Take stock of your assets: cash, receivables, inventory, property, facilities, patents, trademarks, backlog, intellectual property and brand/reputation (good will). Do your own independent research to see what other companies within your industry have sold for and what the valuation methodology was used. An external CPA that has your industry expertise will typically have benchmark data for most common valuation methodologies and multiples your size organization may sell for.

4. Marketing – There are many ways in which you might go about identifying a prospective buyer. From business brokers to investment bankers, there are many professionals that make their living by brokering businesses. While there are many reputable firms, no one knows your business, competitive landscape, customers and your value propositions better than you.

Take inventory of your competition and who may wish to make a strategic acquisition of your business in order to expand their market share or augment their offerings. A strategic buyer is more likely to pay a higher multiple for your business and will understand the nuances of the industry more readily than someone making an acquisition purely as an investment.

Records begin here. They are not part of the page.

(** A descriptor that was just opened is at the start of its file. *)
Lemma wp_open_start name flags mode s n :
  good s -> n <= ISIZE_MAX -> wp (open name flags mode) (fun fd s' => good s' /\ write_fits s' fd n) (fun _ => good) s.
Proof.
  intros Hs Hn.
  assert (Hp : forall p m s, good s -> wp (let! file := fs_open p flags m in insert_object file) (fun fd s' => good s' /\ write_fits s' fd n) (fun _ => good) s).
  { clear s Hs. intros p m s Hs. apply wp_bind. destruct (root_pair s Hs) as (r & x & Hr). pose proof (components_open s p flags m r x (proj1 Hs) Hr) as H.
    assert (Hins : forall s' a o, good s' -> fs_objects s' !! a = Some o -> (forall pos i, o = RamFileInterface pos i -> pos = 0) ->
      wp (insert_object a) (fun fd s' => good s' /\ write_fits s' fd n) (fun _ => good) s').
    { intros s' a o Hs' Ha Ho. pose proof (wp_insert_object s' a Hs' ltac:(by eexists)) as Hi. pose proof (new_fd_spec (fs_objmap s')) as Hfd.
      revert Hi. unfold insert_object. intros Hi. eapply wp_mono; [eapply (wp_conj _ _ (fun fd s'' => fs_objmap s'' !! fd = Some a /\ fs_objects s'' !! a = Some o) _ (fun _ _ => True)); [exact Hi|]| |by intros ? ? [? _]].
      - apply wp_bind, wp_gets, wp_bind. destruct (new_fd (fs_objmap s')) as [fd|e| |]; [|by eapply wp_lift_err|done..].
        eapply wp_lift_ok; [done|]. apply wp_bind, wp_modify, wp_ret. cbn. by rewrite lookup_insert_eq.
      - intros fd s'' [Hg [Hf Hob]]. split; [done|]. intros a' pos i Hf' Ha'. rewrite Hf in Hf'. injection Hf' as <-. rewrite Hob in Ha'.
        injection Ha' as Ha'. rewrite (Ho _ _ Ha'). lia. }
    destruct (ns_open _ _ _) as [e|[nd|]]; [by eapply wp_err|..].
    - destruct H as (s' & a & H & ? & ? & _ & E & _). eapply wp_ok; [done|]. eapply Hins; [by eapply keeps_root|done|]. intros pos i. by destruct nd; cbn; intros [= <-].
    - destruct H as (s' & a & j & attr & H & ? & ? & _ & E & _). eapply wp_ok; [done|]. eapply Hins; [by eapply keeps_root|done|]. by intros pos i [= <- _]. }
  unfold open. apply wp_bind, wp_gets. unfold with_relative_filename. destruct (starts_with_slash name); [by apply Hp|].
  apply wp_bind, wp_gets, wp_bind. destruct (fs_cwd s); [apply wp_ret; by apply Hp|by apply wp_fail].
Qed.

End safety.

5. Due Diligence - Negotiation – This is where most money is made or lost. Typically, there is an inordinate amount of time and energy spent on negotiating the final price and payout terms. The buyer will want a due diligence period to assess that what you’ve represented is accurate. This process will undoubtedly unearth some issues that are certain to degrade the valuation.

We tell sellers that, “we’ll do any acquisition at whatever valuation the seller deems fair if we can control one thing: the terms of the payout.” How much cash will you get up front? What milestones must be met to achieve the balance of your payout? What specific liabilities will the buyer be responsible for? How long does the buyer expect you to stay on after closing?

Owners interested in selling their business are confronted with many, often overwhelming, questions.

Creating an exit plan coupled with the right team of financial and operational resources can minimize risk, streamline the process, accelerate the timeline and ensure you receive the best valuation for the business you’ve created.